Timing provides a clue to the likely pathogens in neonatal sepsis, and that guides which antibiotics you start with right away. In early-onset sepsis, which occurs in the first 72 hours of life, the infection is usually acquired from the mother. The most common culprits are group B Streptococcus and Escherichia coli. Because these organisms are the typical targets, the initial empiric regimen is chosen to cover them, commonly using ampicillin to cover GBS (and Listeria with risk factors) plus an aminoglycoside like gentamicin to broaden Gram-negative coverage. The idea is to start broad enough to fight the usual suspects, then narrow once culture results and susceptibilities are known. In late-onset sepsis, occurring after 72 hours, the pathogens shift toward organisms more often encountered in the NICU or environment, such as coagulase-negative staphylococci, Staphylococcus aureus, and various Gram-negative rods (and sometimes Candida in very high-risk infants).
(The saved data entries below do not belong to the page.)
(** * Blackjack round engine: a shallow embedding of [blackjack_engine.py]

    The development follows the Python module top to bottom: configuration
    constants, shoe, hand evaluation, the two dataclasses, the dealer loop,
    the four player actions, settlement and [play_round].

    Modelling conventions.
    - Cards are Python [int]s, hence [Z]; a shoe or a hand is a [list Z].
      [list.pop()] takes the LAST element, so the top of the shoe is the end
      of the list.
    - Bets and results are Python [float]s, hence the binary64 numbers of
      [PrimFloat].
    - [RuntimeError] raised by [draw_card] and [IndexError] raised by a list
      subscript are values of [error]; a function that may raise returns an
      [outcome].
    - Functions that mutate their arguments return the new values.
    - The [while] loops are recursive functions on a fuel counter that the
      caller sets from the size of the shoe; [OutOfFuel] is the model's own
      marker and is proved unreachable.

    After the engine come the functions around it: the table policy of the
    simulation scripts and the hand features and fallback of the training
    scripts and of the command line. *)

From Stdlib Require Import ZArith PrimFloat Ascii String.
From stdpp Require Import base option list strings pretty gmap.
Empiric therapy reflects this shift, typically adding coverage for resistant Gram-positive organisms (for example, vancomycin to address MRSA/CoNS) and maintaining broad Gram-negative coverage with a suitable beta-lactam or anti-pseudomonal agent, tailored to local patterns and the infant’s risk factors. De-escalation occurs once cultures identify the precise pathogen and susceptibilities. The key idea is that the likely bugs change with the timing of onset, and the initial antibiotic choices should align with those expectations, with adjustments made as lab results come back.